一月前。
結局、僕はヒビキさんの後を追う事が出来なかった。
力も、覚悟も足りなくて。ヒビキさんの足手まといになる。
それが、痛いくらいに自覚できて。
だから、その場に留まった。ただ、ヒビキさんの背中を見送った。
また法事で屋久島に行くことになった。
それは、つまらない願掛けのようなものだったけれど。
あの日、この船でヒビキさんに出会えたから。
ホントは嫌だったけれど、母親について行くことにした。
逍遥と甲板を歩く。
あの日と同じように、少し母親と言い合いをして。
海面を見れば、あの日と同じようにイルカの群れがいて。
でもあの日とは違って。
変な替え歌を唄い、くしゃみをするヒビキさんはいない。
いつかのヒビキさんのように変な替え歌を歌い。
しばし海を眺めたりしていると――
やっぱりあの日と同じように、子供がイルカに気付いて。
あの日と同じように子供が――落ちる!?
子供が、海に――!
あの日とは違って、ヒビキさんは居ない。
子供を助けてくれるヒーローはいないのだ。
――今、ここに、ヒビキさんは居ない――
あの日の僕には理解しがたかったヒビキさんの行動。
今なら理解できる。
それは、損得や善悪なんかじゃなく。
ただ、そうあることが当たり前だから――身体が、勝手に動いた。
屋久島に着いた。
親戚一同が集まる場所。
やっぱりその居心地悪さは変わらない。
屋敷を抜け出して森に行く。
あれ以来、ヒビキさんには会っていない。
もしかしたら、と言う気持ちはあったけど、
初めてヒビキさんと出会えたように、今度もまたこの場所でヒビキさんに会える、なんて都合が良すぎる妄想だ。
魔化魍はまだ各地に潜んでいるんだ。
きっと、ヒビキさんは今もどこかで――――
「よッ!」
「うわぁ!」
「また会ったな」
いつかのように、ヒビキさんはそこにいた。
「ちょっと力を借りに来たんだ」
ヒビキさんは変わらなかった。
はじめて会ったときと、何も変わらなかった。
それはヒビキさんの強さで。

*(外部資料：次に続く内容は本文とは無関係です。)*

(** * Opytimizer: the optimizer core and Evolutionary Programming

    A shallow embedding of
      - [opytimizer/core/optimizer.py]              (class [Optimizer]),
      - [opytimizer/optimizers/evolutionary/ep.py]  (class [EP]),
      - [opytimizer/optimizers/science/es.py]       (class [ES]),
    in two layers:

      - [Module Py]: Python objects as the constructors see them, an
        instance dictionary plus the properties of the class, with the
        exceptions the setters raise;
      - the section [Evolution]: agents, position arrays and Python lists
        as objects of a store, with the random generator threaded
        through, for [evaluate], [_mutate_parent], [_update_strategy],
        [update] and [run].

    Python floats are idealised as rationals ([Q]): a finite float is the
    rational it denotes, and the arithmetic on positions and strategies
    is exact. Two places need more, and have it: the setters of the
    hyperparameters compare whatever float they are given, so the floats
    nan, inf and -inf are values of [Py.PyVal]; and the number of bouts
    is [int] of a float product, whose rounding can move it across an
    integer, so this product is the interpreter's own ([py_mul]). *)

From Stdlib Require Import ZArith QArith Qabs Qminmax Qround String List Sorted Lia.
From stdpp Require Import base option gmap strings list.

Local Open Scope string_scope.
Local Open Scope list_scope.

(** ** Exceptions and results *)

(** [TypeError] and [ValueError] are the classes of
    [opytimizer.utils.exception] ([e.TypeError], [e.ValueError]) and carry
    their message; the [Py...] constructors are the interpreter's own
    exceptions. [BadRef] marks a reference to no object of the store; no
    Python program produces one, and the theorems exclude it through
    their well-formedness hypotheses. [Unmodelled] is no exception of
    Python either: it marks the accesses to the interpreter's own
    attributes of an instance ([__dict__], [__class__], [__doc__], ...)
    whose outcome this embedding does not describe; no theorem concludes
    it, and the theorems about mappings exclude the key [__dict__]. *)
Inductive exn : Type :=
| TypeError (msg : string)
| ValueError (msg : string)
| PyTypeError (msg : string)
| PyAttributeError (name : string)
| PyIndexError
| PyShapeError
| BadRef
| Unmodelled.

Inductive result (A : Type) : Type :=
| Ok (a : A)
| Raise (e : exn).

Arguments Ok {A} a.
Arguments Raise {A} e.

#[global] Instance result_ret : MRet result := fun _ a => Ok a.

#[global] Instance result_bind : MBind result := fun _ _ k m =>
  match m with
  | Ok a => k a
  | Raise e => Raise e
  end.

(** [for x in xs: acc = body(acc, x)], stopping at the first exception. *)
Fixpoint foldM {A B} (body : B → A → result B) (acc : B) (xs : list A)
  : result B :=
  match xs with
  | [] => Ok acc
  | x :: xs' =>
      match body acc x with
      | Ok acc' => foldM body acc' xs'
      | Raise e => Raise e
      end
  end.

(** [x < y] on floats. *)
Definition Qltb (x y : Q) : bool := negb (Qle_bool y x).

(** ** Python values and instances *)

Module Py.

(** The values a hyperparameter mapping carries: [None], booleans, ints,
    floats, strings, lists and dicts of these. [VFloat q] is a finite
    float, [VNaN] and [VInf] are the floats nan, inf and -inf. A [dict]
    keeps its items in insertion order. Instances of other classes are
    not represented. *)
#[local] Unset Elimination Schemes.
Inductive PyVal : Type :=
| VNone
| VBool (b : bool)
| VInt (z : Z)
| VFloat (q : Q)
| VStr (s : string)
| VList (l : list PyVal)
| VDict (d : list (PyVal * PyVal))
| VNaN
| VInf (negative : bool).
#[local] Set Elimination Schemes.

(** Truth value of an object, as [if params:] tests it. *)
Definition truthy (v : PyVal) : bool :=
  match v with
  | VNone => false
  | VBool b => b
  | VInt z => negb (Z.eqb z 0)
  | VFloat q => negb (Qeq_bool q 0)
  | VStr s => negb (String.eqb s "")
  | VList l => match l with [] => false | _ => true end
  | VDict d => match d with [] => false | _ => true end
  | VNaN | VInf _ => true
  end.

(** [isinstance(v, str)], [isinstance(v, bool)], [isinstance(v, dict)]. *)
Definition is_str (v : PyVal) : bool :=
  match v with VStr _ => true | _ => false end.
Definition is_bool (v : PyVal) : bool :=
  match v with VBool _ => true | _ => false end.
Definition is_dict (v : PyVal) : bool :=
  match v with VDict _ => true | _ => false end.

(** [isinstance(v, (float, int))]; [bool] is a subclass of [int]. *)
Definition is_number (v : PyVal) : bool :=
  match v with
  | VInt _ | VFloat _ | VBool _ | VNaN | VInf _ => true
  | _ => false
  end.

(** The number a finite int or float denotes in a comparison. *)
Definition as_number (v : PyVal) : option Q :=
  match v with
  | VInt z => Some (inject_Z z)
  | VFloat q => Some q
  | VBool b => Some (if b then 1%Q else 0%Q)
  | _ => None
  end.

(** [v < c] and [v > c] for a number [v] and an int [c]. Every
    comparison with nan is False; -inf is below and inf above every
    int. *)
Definition lt_const (v : PyVal) (c : Q) : bool :=
  match v with
  | VNaN => false
  | VInf negative => negative
  | _ => match as_number v with
         | Some q => Qltb q c
         | None => false
         end
  end.

Definition gt_const (v : PyVal) (c : Q) : bool :=
  match v with
  | VNaN => false
  | VInf negative => negb negative
  | _ => match as_number v with
         | Some q => Qltb c q
         | None => false
         end
  end.

Inductive Class : Type := Optimizer | EP | ES.

Definition class_name (c : Class) : string :=
  match c with
  | Optimizer => "Optimizer"
  | EP => "EP"
  | ES => "ES"
  end.

(** An instance: its class and its [__dict__]. *)
Record Obj : Type := mkObj {
  cls : Class;
  dict : gmap string PyVal
}.

Definition new_obj (c : Class) : Obj := mkObj c ∅.

Definition store (name : string) (v : PyVal) (o : Obj) : Obj :=
  mkObj (cls o) (<[name := v]> (dict o)).

(** *** Property setters *)

(** [Optimizer.algorithm] setter (optimizer.py 41-46). *)
Definition set_algorithm (algorithm : PyVal) (self : Obj) : result Obj :=
  if negb (is_str algorithm)
  then Raise (TypeError "`algorithm` should be a string")
  else Ok (store "_algorithm" algorithm self).

(** [Optimizer.built] setter (optimizer.py 56-61). *)
Definition set_built (built : PyVal) (self : Obj) : result Obj :=
  if negb (is_bool built)
  then Raise (TypeError "`built` should be a boolean")
  else Ok (store "_built" built self).

(** [Optimizer.params] setter (optimizer.py 71-76). *)
Definition set_params (params : PyVal) (self : Obj) : result Obj :=
  if negb (is_dict params)
  then Raise (TypeError "`params` should be a dictionary")
  else Ok (store "_params" params self).

(** [EP.bout_size] setter (ep.py 60-67). *)
Definition set_bout_size (bout_size : PyVal) (self : Obj) : result Obj :=
  if negb (is_number bout_size)
  then Raise (TypeError "`bout_size` should be a float or integer")
  else if lt_const bout_size 0 || gt_const bout_size 1
  then Raise (ValueError "`bout_size` should be between 0 and 1")
  else Ok (store "_bout_size" bout_size self).

(** [EP.clip_ratio] setter (ep.py 77-84). *)
Definition set_clip_ratio (clip_ratio : PyVal) (self : Obj) : result Obj :=
  if negb (is_number clip_ratio)
  then Raise (TypeError "`clip_ratio` should be a float or integer")
  else if lt_const clip_ratio 0 || gt_const clip_ratio 1
  then Raise (ValueError "`clip_ratio` should be between 0 and 1")
  else Ok (store "_clip_ratio" clip_ratio self).
Lemma sync_lifetime_iff rows w s w' elig k mi :
  clock_ok clock w w' -> members_ok guild -> trial_ok (store w) ->
  syncFromSheetOptimised clock guild rows w = (Ok (Done s), w') ->
  getEligibilityMap rows = Ok elig ->
  Assoc.lookup k (members guild) = Some mi ->
  (LIFETIME_UNTIL <= storedVipUntil k w' <-> approved elig k).
Proof.
  intros Hc Hm Hst Hsync Helig Hp.
  destruct (sync_done_inv _ _ _ _ Hsync)
    as (elig' & n1 & w1 & n2 & w2 & n3 & w3 & _ & _ & Helig' & Hg & Hd & He
        & _ & _ & _ & _ & Hs' & _ & _ & Ht').
  rewrite Helig in Helig'. injection Helig' as <-.
  destruct (sync_ticks _ _ _ _ _ _ _ _ _ Hg Hd He Ht') as (T1 & T2 & T3 & T4).
  assert (Hc1 : clock_ok clock (passStart w) w1)
    by (apply (readings_mono clock _ w w'); [cbn; lia|lia|exact Hc]).
  assert (Hc2 : clock_ok clock w1 w2)
    by (apply (readings_mono clock _ w w'); [lia|lia|exact Hc]).
  pose proof (getEligibilityMap_NoDup _ _ Helig) as Hnd.
  rewrite (storedVipUntil_store k _ _ Hs').
  rewrite (storedVipUntil_store k _ _ (expiryLoop_store _ _ _ _ _ _ _ He)).
  assert (Hpres : Assoc.lookup k (members guild) <> None) by congruence.
  split.
  - intros Hlife.
    destruct (Assoc.lookup k elig) as [[|]|] eqn:Ea; [exact Ea| |]; exfalso.
    all: assert (Hna : ~ approved elig k) by (unfold approved; congruence).
    all: assert (Hst1 : trial_ok (store w1))
      by (eapply grantLoop_trial_ok; [exact Hc1|exact Hm| |exact Hg]; exact Hst).
    all: assert (Hlt : storedVipUntil k w2 < LIFETIME_UNTIL).
    all: try lia.
    all: apply (downgradeLoop_below _ _ _ _ _ _ _ _ k Hc2 Hm Hst1 Hd).
    all: destruct (in_dec string_dec k (lifetimeInDb_of (store w))) as [Hin|Hnin];
      [right; auto|left].
    all: assert (Hframe : ~ In (k, true) elig \/ Assoc.lookup k (members guild) = None)
      by (left; now rewrite approved_In).
    all: destruct (grantLoop_frame _ _ _ _ _ _ _ k Hg Hframe) as [E1 _].
    all: rewrite (storedVipUntil_lookup _ _ _ E1).
    all: exact (not_lifetimeInDb_below _ _ Hnin).
  - intros Ha.
    assert (Hin : In (k, true) elig) by now apply approved_In.
    destruct (grantLoop_hit _ _ _ _ _ _ _ k Hg (or_intror (conj Hin Hpres))) as [Hv _].
    destruct (downgradeLoop_frame _ _ _ _ _ _ _ _ k Hd (or_intror (or_introl Ha)))
      as [E2 _].
    rewrite (storedVipUntil_lookup _ _ _ E2), Hv. lia.
Qed.

End PassFacts.

Lemma replace_keys_ok k (r : Row) st : keys_ok st -> keys_ok (Assoc.replace k r st).
Proof.
  unfold keys_ok, Assoc.replace. intros Hnd. rewrite map_app. cbn [List.map fst].
  assert (Hf : forall m : Store,
             List.map fst (filter (fun e => negb (String.eqb (fst e) k)) m)
             = filter (fun x => negb (String.eqb x k)) (List.map fst m)).
  { induction m as [|[k0 v0] m IH]; cbn; [reflexivity|].
    destruct (String.eqb k0 k); cbn; now rewrite IH. }
  rewrite Hf. apply NoDup_app.
  - now apply NoDup_filter.
  - repeat constructor. cbn. tauto.
  - intros x Hin [<-|[]]. apply filter_In in Hin. destruct Hin as [_ Hx].
    now rewrite String.eqb_refl in Hx.
Qed.

Lemma update_keys_ok k (f : Row -> Row) st : keys_ok st -> keys_ok (Assoc.update k f st).
Proof.
  unfold keys_ok, Assoc.update. intros Hnd.
  replace (List.map fst (List.map _ st)) with (List.map fst st); [assumption|].
  rewrite map_map. apply map_ext. intros [k0 v0]. cbn.
  now destruct (String.eqb k0 k).
Qed.

Section KeyFacts.
Variable clock : nat -> N.
Variable guild : Guild.

Ltac keys_done :=
  repeat first [assumption | apply replace_keys_ok | apply update_keys_ok].

Lemma setVipLifetime_keys_ok member w r w' :
  setVipLifetime clock guild member w = (r, w') ->
  keys_ok (store w) -> keys_ok (store w').
Proof. intros H Hk. unfold_ops. run_ops; keys_done. Qed.

Lemma setVipToTrial_keys_ok member w r w' :
  setVipToTrialRemainingOrRemove clock guild member w = (r, w') ->
  keys_ok (store w) -> keys_ok (store w').
Proof. intros H Hk. unfold_ops. run_ops; keys_done. Qed.

Lemma grantLoop_keys_ok entries : forall n w r w',
  grantLoop clock guild entries n w = (r, w') ->
  keys_ok (store w) -> keys_ok (store w').
Proof.
  induction entries as [|[k0 a] rest IH]; intros n w r w' H Hk.
  - now injection H as <- <-.
  - rewrite grantLoop_cons in H.
    destruct a; [|eauto].
    destruct (Assoc.lookup k0 (members guild)) as [mi|]; [|eauto].
    destruct (setVipLifetime clock guild (mkMember k0 mi) w) as [[u|e] w1] eqn:Es;
      apply setVipLifetime_keys_ok in Es; try assumption.
    + eauto.
    + now injection H as <- <-.
Qed.

Lemma grantLoop_count entries : forall n w n' w',
  grantLoop clock guild entries n w = (Ok n', w') ->
  n' = (n + List.length
              (filter (fun e => snd e && match Assoc.lookup (fst e) (members guild) with
                                         | Some _ => true
                                         | None => false
                                         end) entries))%nat.
Proof.
  induction entries as [|[k0 a] rest IH]; intros n w n' w' H.
  - injection H as <- <-. cbn. lia.
  - rewrite grantLoop_cons in H. cbn [filter fst snd].
    destruct a; cbn [andb]; [|eauto].
    destruct (Assoc.lookup k0 (members guild)) as [mi|]; [|eauto].
    destruct (setVipLifetime clock guild (mkMember k0 mi) w) as [[u|e] w1];
      [|discriminate].
    apply IH in H. cbn [List.length]. lia.
Qed.

Lemma downgradeLoop_keys_ok elig ids : forall n w r w',
  downgradeLoop clock guild elig ids n w = (r, w') ->
  keys_ok (store w) -> keys_ok (store w').
Proof.
  induction ids as [|k0 rest IH]; intros n w r w' H Hk.
  - now injection H as <- <-.
  - rewrite downgradeLoop_cons in H.
    destruct (Assoc.lookup k0 elig) as [[|]|]; [eauto| |].
    all: destruct (Assoc.lookup k0 (members guild)) as [mi|]; [|eauto].
    all: destruct (setVipToTrialRemainingOrRemove clock guild (mkMember k0 mi) w)
      as [[u|e] w1] eqn:Es; apply setVipToTrial_keys_ok in Es; try assumption.
    all: try (injection H as <- <-; assumption).
    all: eauto.
Qed.

Lemma sync_keys_ok rows w s w' :
  syncFromSheetOptimised clock guild rows w = (Ok (Done s), w') ->
  keys_ok (store w) -> keys_ok (store w').
Proof.
  intros Hsync Hk.
  destruct (sync_done_inv _ _ _ _ _ _ Hsync)
    as (elig & n1 & w1 & n2 & w2 & n3 & w3 & _ & _ & _ & Hg & Hd & He
        & _ & _ & _ & _ & Hs' & _ & _).
  rewrite Hs', (expiryLoop_store _ _ _ _ _ _ _ He).
  eapply downgradeLoop_keys_ok; [exact Hd|].
  eapply grantLoop_keys_ok; [exact Hg|]. exact Hk.
Qed.

End KeyFacts.

(** ** An established trial window survives the pass *)

Section TrialFacts.
Variable clock : nat -> N.
Variable guild : Guild.

Lemma storedTrialUntil_lookup k w w' :
  Assoc.lookup k (store w') = Assoc.lookup k (store w) ->
  storedTrialUntil k w' = storedTrialUntil k w.
Proof. unfold storedTrialUntil. now intros ->. Qed.

Lemma storedTrialUntil_truthy k w :
  storedTrialUntil k w <> 0 ->
  exists r0, Assoc.lookup k (store w) = Some r0 /\ truthy (trial_until r0) = true
             /\ orZero (trial_until r0) = storedTrialUntil k w.
Proof.
  unfold storedTrialUntil. destruct (Assoc.lookup k (store w)) as [r0|]; [|tauto].
  intros Hnz. exists r0. repeat split.
  unfold truthy. destruct (trial_until r0) as [t|]; [|now cbn in Hnz].
  cbn in Hnz. now destruct (Z.eqb_spec t 0).
Qed.
(** C9, amended: [split_large_file] never raises; whenever its [try] block
    raises, whatever the error, it returns the singleton list of the
    original path, and the original file is as it was, as is every file
    that is not one of its part files. The part files written before the
    error are not removed. *)
Theorem split_large_file_except (E : env) (file_path : string)
    (chunk_size : Z) (w : world) :
  (exists w' paths, split_large_file E file_path chunk_size w = (w', Ok paths))
  /\ forall w' e,
       split_large_file_try E file_path chunk_size w = (w', Raise e) ->
       split_large_file E file_path chunk_size w = (w', Ok [file_path])
       /\ lookup file_path (files w') = lookup file_path (files w)
       /\ forall q,
            (forall j, q <> chunk_path (fst (splitext file_path)) j
                                       (snd (splitext file_path))) ->
            lookup q (files w') = lookup q (files w).
Proof.
  split; [apply split_large_file_returns |].
  intros w' e Htry. split.
  - unfold split_large_file, try_except. now rewrite Htry.
  - split; [now apply (split_large_file_try_frame E _ _ _ _ _ Htry) |].
    intros q Hq.
    now apply (split_large_file_try_frame_others E _ _ _ _ _ Htry).
Qed.

(** ** The acquisition chain *)





(** Against C7 as stated, in both directions: the tag of the first URL is
    [youtube], yet once the first two downloaders have failed the
    instagram extractor is invoked, because the text [instagram.com]
    occurs in the query string; the tag of the second URL is [instagram],
    its host being [instagram.com] once [urlparse] has removed the TAB,
    yet the extractor is not invoked, because the URL as given does not
    contain the text [instagram.com]. *)
Lemma instaloader_without_tag_counterexample :
  get_platform_type "https://youtube.com/watch?v=instagram.com" = youtube
  /\ trace (fst (download_with_yt_dlp_fallback quiet
                   "https://youtube.com/watch?v=instagram.com"
                   "/tmp/video_bot/downloads/1700000000" fresh))
     = [Attempt (ByTool YtDlp) None; Attempt (ByTool YoutubeDl) None;
        Attempt (ByTool Instaloader) None]
  /\ get_platform_type tab_url = instagram
  /\ trace (fst (download_with_yt_dlp_fallback quiet tab_url
                   "/tmp/video_bot/downloads/1700000000" fresh))
     = [Attempt (ByTool YtDlp) None; Attempt (ByTool YoutubeDl) None].
Proof. repeat split; reflexivity. Qed.

(** C7, what the code does: [download_with_yt_dlp_fallback] invokes the
    instagram extractor exactly when the first two downloaders have both
    been invoked and returned no file and the lower-cased URL, anywhere
    in it, contains [instagram.com]; a URL of printable ASCII characters
    without square brackets whose tag is [instagram] is such a URL. *)
Theorem instaloader_invoked_iff (E : env) (url output_dir : string) (w : world) :
  (exists evs,
     trace (fst (download_with_yt_dlp_fallback E url output_dir w))
     = (trace w ++ evs)%list
     /\ (In (ByTool Instaloader) (map strategy_of evs) <->
         contains "instagram.com" (lower url) = true
         /\ exists r1 r2,
              In (Attempt (ByTool YtDlp) r1) evs /\ truthy r1 = false
              /\ In (Attempt (ByTool YoutubeDl) r2) evs /\ truthy r2 = false))
  /\ (plain_url url = true -> get_platform_type url = instagram ->
      contains "instagram.com" (lower url) = true).
Proof.
  split; [| apply instagram_tag_in_url].
  destruct (download_with_yt_dlp_fallback_run E url output_dir w)
    as (w' & r & evs & -> & Htrace & (Hrun & _)).
  exists evs. split; [exact Htrace |]. clear Htrace.
  unfold fallback_order in Hrun.
  apply is_run_cons in Hrun. destruct Hrun as (r1 & evs1 & -> & Hrun).
  destruct (truthy r1) eqn:H1.
  { subst evs1. simpl. split.
    - intros [H|[]]; discriminate.
    - intros (_ & r1' & r2 & _ & _ & [H|[]] & _); discriminate. }
  apply is_run_cons in Hrun. destruct Hrun as (r2 & evs2 & -> & Hrun).
  destruct (contains "instagram.com" (lower url)).
  - destruct (truthy r2) eqn:H2.
    + subst evs2. simpl. split.
      * intros [H|[H|[]]]; discriminate.
      * intros (_ & r1' & r2' & _ & _ & [H|[H|[]]] & H2'); [discriminate |].
        injection H as <-. congruence.
    + apply is_run_cons in Hrun. destruct Hrun as (r3 & evs3 & -> & Hrun).
      assert (evs3 = []) as ->
        by (destruct (truthy r3); [assumption | now apply is_run_nil]).
      simpl. split; [| tauto].
      intros _. split; [reflexivity |]. exists r1, r2. tauto.
  - assert (evs2 = []) as ->
      by (destruct (truthy r2); [assumption | now apply is_run_nil]).
    simpl. split.
    + intros [H|[H|[]]]; discriminate.
    + intros [H _]. discriminate.
Qed.









End Claims.

(** * Further properties of the code *)

Example path_ex1 : path "http://h/a;p/b.c;q?z" = "/a;p/b.c".
Proof. reflexivity. Qed.

Example path_ex2 : path "https://h?q=/a.mp4" = "".
Proof. reflexivity. Qed.

Example path_ex3 : path "mailto:a/b;c" = "a/b;c".
Proof. reflexivity. Qed.

Example is_video_url_ex1 : is_video_url "https://example.com/CLIP.OGV#x" = true.
Proof. reflexivity. Qed.

Example is_video_url_ex2 : is_video_url "https://example.com/watch?v=a.mp4" = false.
Proof. reflexivity. Qed.

Example extract_filename_ex1 :
  extract_filename Scenario.quiet "https://example.com/watch?v=1"
  = "video_1700000000.mp4".
Proof. reflexivity. Qed.

Example handler_filename_ex1 :
  handler_filename Scenario.quiet "https://example.com/a/b.tar.gz;v=1"
  = "b.tar.gz.mp4".
Proof. reflexivity. Qed.

Example handler_filename_ex2 :
  handler_filename Scenario.quiet "https://h/a/.." = "...mp4".
Proof. reflexivity. Qed.

(** ** File names and URL screening *)

Module IntakeFacts.
Import StrFacts NameFacts.

Lemma existsb_same_elements {A} (f : A -> bool) (l1 l2 : list A) :
  (forall x, In x l1 <-> In x l2) -> existsb f l1 = existsb f l2.
Proof.
  intros Hsame. apply Bool.eq_true_iff_eq. rewrite !existsb_exists.
  split; intros (x & Hin & Hx); exists x; split; auto; now apply Hsame.
Qed.

(** X1: [is_video_url] accepts every URL [is_video_platform] accepts, and
    beyond those exactly the URLs whose path, in lower case, ends with one
    of the ten video extensions. *)
Theorem is_video_url_platform_or_extension (url : string) :
  is_video_url url
  = is_video_platform url
    || existsb (fun ext => endswith (lower (path (lower url))) ext)
               video_extensions.
Proof.
  unfold is_video_url, is_video_platform.
  rewrite (existsb_same_elements _ video_url_platforms video_platforms).
  - destruct (existsb _ video_platforms); reflexivity.
  - intros x. unfold video_url_platforms, video_platforms. simpl. tauto.
Qed.

Section WithEnv.
Variable E : env.

Lemma extract_filename_plain (url : string) :
  contains "/" (extract_filename E url) = false.
Proof.
  unfold extract_filename.
  destruct (String.eqb (basename (path url)) ""
            || negb (contains "." (basename (path url)))).
  - apply without_char_contains.
    rewrite !all_chars_append, str_int_chars. reflexivity.
  - apply basename_no_slash.
Qed.

(** X2: [extract_filename] never returns an empty name, always a name
    with a dot in it, and never a name with a slash in it. *)
Theorem extract_filename_is_a_name (url : string) :
  extract_filename E url <> ""
  /\ contains "." (extract_filename E url) = true
  /\ contains "/" (extract_filename E url) = false.
Proof.
  split; [| split; [| apply extract_filename_plain]];
    unfold extract_filename;
    destruct (String.eqb (basename (path url)) ""
              || negb (contains "." (basename (path url)))) eqn:Hbad;
    try (apply orb_false_elim in Hbad; destruct Hbad as [Hne Hdot]).
  - discriminate.
  - now apply String.eqb_neq.
  - change ("video_" ++ str_int (now E) ++ ".mp4")
      with ("video_" ++ str_int (now E) ++ "." ++ "mp4").
    rewrite <- append_assoc. apply contains_within. reflexivity.
  - now apply negb_false_iff.
Qed.

(** X4: the file name the handler passes to [download_video] always ends, in
    lower case, with one of the video extensions, and has no slash in it. *)
Theorem handler_filename_is_a_video_name (url : string) :
  existsb (fun ext => endswith (lower (handler_filename E url)) ext)
          video_extensions = true
  /\ contains "/" (handler_filename E url) = false.
Proof.
  pose proof (extract_filename_plain url) as Hslash.
  unfold handler_filename.
  destruct (existsb (fun ext => endswith (lower (extract_filename E url)) ext)
                    video_extensions) eqn:Hext; cbn [negb].
  - auto.
  - split.
    + rewrite lower_append.
      change (lower ".mp4") with ".mp4". unfold video_extensions.
      cbn [existsb]. now rewrite endswith_append.
    + apply without_char_contains. rewrite all_chars_append.
      now rewrite (contains_char_all _ _ Hslash).
Qed.

End WithEnv.
End IntakeFacts.

(** ** Direct fetches *)

Module FetchFacts.
Import FsFacts.

Section WithEnv.
Variable E : env.


Lemma direct_fetch_unfold h url out w :
  direct_fetch E h url out w
  = invoked (DirectFetch h) (fetch E h url out) w.
Proof. destruct h; reflexivity. Qed.

(** X6: a direct fetch that gets no usable response writes nothing: when the
    peer does not answer, answers with a status from 400 to 599 or sends a
    content length that is not a number, or when the output path cannot be
    opened for writing, the method returns [None] and files and
    directories are as they were. *)
Theorem direct_fetch_refused (h : header_set) (url out : string) (w : world) :
  http_get E h url = NoResponse
  \/ (exists status cl chunks ending,
        http_get E h url = Response status cl chunks ending
        /\ ((400 <= status < 600)%Z \/ cl = Malformed))
  \/ mem out (locked E) = true ->
  exists w',
    direct_fetch E h url out w = (w', Ok None)
    /\ files w' = files w /\ dirs w' = dirs w.
Proof.
  intros Hwhy. rewrite direct_fetch_unfold.
  unfold invoked, bind, fetch, try_except, raise_for_status, raise, ret.
  destruct (http_get E h url) as [|status cl chunks ending] eqn:Hget.
  { eexists. repeat split. }
  destruct ((400 <=? status)%Z && (status <? 600)%Z) eqn:Hst.
  { eexists. repeat split. }
  unfold content_length_of, raise, ret.
  destruct cl as [|n|]; try (eexists; repeat split; fail).
  all: unfold open_wb, bind; cbv beta iota;
    (destruct (is_dir (parent out) w); cbn [negb];
       [| eexists; repeat split; fail]);
    (destruct (mem out (locked E)) eqn:Hlock; [eexists; repeat split; fail |]).
  all: exfalso; destruct Hwhy as [H | [(s & c & ch & e & H & Hbad) | H]];
    try discriminate; injection H as <- <- <- <-;
    destruct Hbad as [Hbad | Hbad]; try discriminate;
    apply andb_false_elim in Hst; destruct Hst as [Hs | Hs];
    [apply Z.leb_gt in Hs | apply Z.ltb_ge in Hs]; lia.
Qed.


End WithEnv.
End FetchFacts.

(** ** Subprocess strategies *)

Module ToolFacts.
Import StrFacts NameFacts FsFacts ChainFacts.

Section WithEnv.
Variable E : env.

Lemma entry_name_plain d p name :
  entry_name d p = Some name -> contains "/" name = false.
Proof.
  unfold entry_name.
  destruct (String.eqb d ""); [discriminate |].
  destruct (startswith p _); [| discriminate].
  destruct (String.eqb _ ""); [discriminate |].
  destruct (contains "/" _) eqn:Hc; [discriminate |].
  intros H. now injection H as <-.
Qed.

だから、そんなヒビキさんに憧れたのに――
僕は変われなかった。
弱いままで、変われなかった。
「……また、あの木に――ですか?」
「いや、今度は違うんだ」
首を横に振るヒビキさん。
「貸して欲しいんだ。……君の、力を」
「…………っ」
それは、誘いだった。
求めて止まなかった言葉だった。
でも、僕はまだ――
「……僕なんかが、ヒビキさんの力になれるわけないじゃないですか」
あの日から、何も変わっていないから。
「子供を、助けてたじゃないか」
「……ッ。見てたんですか!?」
微笑み、頷くヒビキさんは
「その気持ちが、行動力が一番大事なんだ」
そう言葉を繋げた。
「無理に、とは言わない。気が向いたらでいい。猛士に来てくれ」
答えに詰まる僕を置いて、ヒビキさんは去って行く。
いつかと同じ、言葉だけを残した背中がそこにある。
「ヒビキさん!」
追い続けていた背中を、呼び止める。
しかしヒビキさんは立ち止まることなく、振り返ることなく進んで行く。
一年前、手の届かないほど遠くに行ってしまった背中。
それが、今は手の届く位置にある。
それは、きっと錯覚だけれども。
走って、追いつく。追いついて。そして、今度は。
――――二度と、見失わない。
高鳴る胸。
力強く、優しく、懐かしい、鼓動。